Zitat von
Herr Inkognito
So, der Versuch war leider nicht sehr erfolgreich:
So ein Spiel kann man eigentlich nur sinnvoll spielen, wenn die Kolonien direkt nach dem Mutterland ziehen. Wenn alle Teams durcheinander ziehen, wird es später im Spiel einfach zu unübersichtlich und auch zu langsam (die Saves müssen ständig hin und her geschickt werden.
Wenn eine Kolonie gegründet wird, kommt ja ein neuer Spieler mit ins Spiel. Die Frage war nun, ob dieser den ersten freien Slot oder den (nach dem ziehenden Spieler) nächsten freien Slot bekommt. Im zweiten Fall hätte man Folgendes machen können (Beispiel mit nur 2 startenden Spielern):
Der erste Spieler bekommt Slot 0, der zweite Spieler Slot 9. Wenn der zweite Spieler Kolonien gründet, wäre dass dann auf den Slots 10 - 17. Ein Team würde aber immer zusammen ziehen.
Leider ist es gerade nicht so, die Kolonie bekommt einfach den ersten freien Slot. So würde also die Kolonien in der Gründungsreinfolge und damit absolut durcheinander ziehen.
Ein weiteres Problem: Kolonien starten als KIs. Es gibt da angeblich einen Trick über einen PB-Server, durch den man die Ziv übernehmen kann, aber ich hab keine Ahnung, ob das verlässlich funktioniert.
Ich werd gleich mal in der Modding-Ecke nachfragen, ob es möglich ist, einen Mini-Mod zu schreiben, der die Probleme löst.
Standardmäßig werden übrigens die Anführer der Kolonien so gewählt (falls möglich), dass ein historischer Bezug da ist. Im Testspiel grad waren es:
HRR -> Deutschland
Byzanz -> Griechenland
Portugal -> USA (passt aber nicht wirklich perfekt...)
Ein paar Gedanken zum Spiel:
- 5 startende Spieler sollte wohl das Maximum sein, sonst dauert das Spiel ewig... Ansonsten natürlich eine kuschelige alte Welt und massig Platz in den neuen Welten.
- Techtausch an, aber nur innerhalb eines Teams, finde ich eine sehr gute Lösung.
- Wütende Barbaren könnten interessant sein, so dass wenigstens etwas Widerstand in der neuen Welt ist.
- Per Mod könnten noch die Koloniekosten massiv heraufgesetzt werden, damit sich freie Kolonien auch wirklich lohnen. Ansonsten (gerade, wenn das Mutterland gute Traits und viele Wunder hat, die auf alle Städte wirken) könnte es nämlich sinnvoll sein, die Städte selbst zu verwalten, was ja nicht Sinn des Spieles ist.

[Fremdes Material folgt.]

(* ===== verification/PageHeader.v ===== *)
(** * components/PageTitle.jsx and components/QueryHeader.jsx

    The title bar of the pages, a refresh loop that asks for the server's
    version and shows whether it answers, and the header of a query with its
    buttons. *)

From S2P Require Import Prelude JsString Timers RefreshLoop.

(** ** PageTitle.jsx *)

Record Info := { version : string; environment : string; uptime : string }.

Record Title := {
  noConnection : bool;
  lightShown : bool;
  info : option Info;
  lastSuccess : Z;
  modalShown : bool;
  errorText : option string
}.

Definition initialTitle (now : Z) : Title :=
  {| noConnection := false; lightShown := false; info := None; lastSuccess := now; modalShown := false;
     errorText := None |}.

(** A request ends with the information, or with an error; [now] is the reading
    of the clock. *)
Inductive Fetched := Received (i : Info) (now : Z) | Failed (error : string) (now : Z).

Definition onInfo (i : Info) (now : Z) (s : Title) : Title :=
  {| noConnection := false; lightShown := lightShown s; info := Some i; lastSuccess := now;
     modalShown := false; errorText := errorText s |}.

(** [fail || ...]: the error is an object, so the time since the last success
    does not matter. *)
Definition onFail (error : string) (now : Z) (s : Title) : Title :=
  let fail := true in
  let modal := negb (modalShown s) && (fail || (30 * 1000 <? now - lastSuccess s)) in
  {| noConnection := true; lightShown := negb (lightShown s); info := info s; lastSuccess := lastSuccess s;
     modalShown := modal || modalShown s; errorText := Some error |}.

Definition onFetched (r : Fetched) (s : Title) : Title :=
  match r with Received i now => onInfo i now s | Failed e now => onFail e now s end.

(** Every request is answered in one of the two ways; the title never stops. *)
#[export] Instance title_loop : RefreshLoop Title unit Fetched := {
  capture := fun _ => tt;
  on_answer := fun _ r s => onFetched r s;
  on_fail := fun s => s;
  stopped := fun _ => false;
  interval := 1000;
  recovers := true
}.

Inductive Light := Green | Red | Off.

Definition renderStatusLight (s : Title) : Light :=
  if noConnection s then if lightShown s then Red else Off else Green.

(** ** QueryHeader.jsx *)

(** The button that sends one request.  Its [complete] callback is a plain
    function: jQuery calls it with another [this], which has no [setState], so
    that nothing enables the button again. *)
Record Button := { isButtonDisabled : bool; uri : string; b_label : string }.

Definition sendRequest (b : Button) : Button * (string * string) :=
  ({| isButtonDisabled := true; uri := uri b; b_label := b_label b |}, ("DELETE", uri b)).

Record HeaderQuery := { queryId : string; state : string; recoveryEnabled : bool }.

Definition isSuspendable (q : HeaderQuery) : bool := streq (state q) "RUNNING" && recoveryEnabled q.
Definition isResumable (q : HeaderQuery) : bool := streq (state q) "SUSPENDED" && recoveryEnabled q.

Definition ended (q : HeaderQuery) : bool := existsb (streq (state q)) ["FINISHED"; "FAILED"; "CANCELED"].

Definition queryUrl (q : HeaderQuery) (action : string) : string :=
  "../v1/query/" ++ queryId q ++ "/" ++ action.

(** The requests the header offers: method and address. *)
Definition actions (q : HeaderQuery) : list (string * string * string) :=
  if ended q then []
  else
    ([("Preempt", "PUT", queryUrl q "preempted");
     ("Kill", "PUT", queryUrl q "killed")] ++
    (if isSuspendable q then [("Suspend", "DELETE", queryUrl q "suspend")] else []) ++
    (if isResumable q then [("Resume", "DELETE", queryUrl q "resume")] else []))%list.

(** The tabs, and which one is the page shown. *)
Definition renderTab (pathname queryId path name : string) : string * string * bool :=
  (name, path ++ "?" ++ queryId, contains_str path pathname).

Definition tabs (pathname : string) (q : HeaderQuery) : list (string * string * bool) :=
  [renderTab pathname (queryId q) "query.html" "Overview";
   renderTab pathname (queryId q) "plan.html" "Live Plan";
   renderTab pathname (queryId q) "stage.html" "Stage Performance";
   renderTab pathname (queryId q) "timeline.html" "Splits"].

(** ** The title over time *)

Definition failed (r : Fetched) : bool := match r with Failed _ _ => true | Received _ _ => false end.

Definition titleAfter (start : Z) (rs : list Fetched) : Title :=
  fold_left (fun s r => onFetched r s) rs (initialTitle start).

(** The light is green exactly when the last request was answered, or none was
    made, it blinks with every failure, and the warning is up exactly while the
    requests fail: from the first failure on, however short ago the last success
    was. *)
Theorem title_light start rs :
  let s := titleAfter start rs in
  (renderStatusLight s = Green <-> (failed <$> last rs) <> Some true) /\
  modalShown s = noConnection s /\
  lightShown s = Nat.odd (length (List.filter failed rs)).
Proof.
  cbv zeta. unfold titleAfter. induction rs as [|r rs IH] using rev_ind; [done|].
  rw fold_left_app last_snoc List.filter_app length_app. cbn [fold_left default].
  destruct IH as (_ & Hm & Hl). set (s := fold_left _ rs (initialTitle start)) in *.
  destruct r as [i now|e now]; cbn [onFetched failed List.filter length].
  - rw Nat.add_0_r. by split.
  - rw Nat.add_1_r Nat.odd_succ -Nat.negb_odd -Hl. unfold renderStatusLight, onFail. cbn.
    split; [by destruct (lightShown s)|]. split; [by destruct (modalShown s)|done].
Qed.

- Auch durch Planwirtschaft fallen die Koloniekosten weg, da sollte man sich vielleicht noch etwas überlegen.
Edith meint grad, dass die Probleme mit Zugreihnfolge und KI-Kolonien bei einem PB wegfallen würden. Allerdings würde ich bei einem PB nur in einem Team von min. 3 Leuten mitspielen, weil ich nur unregelmäßig und schlecht planbar ziehen kann.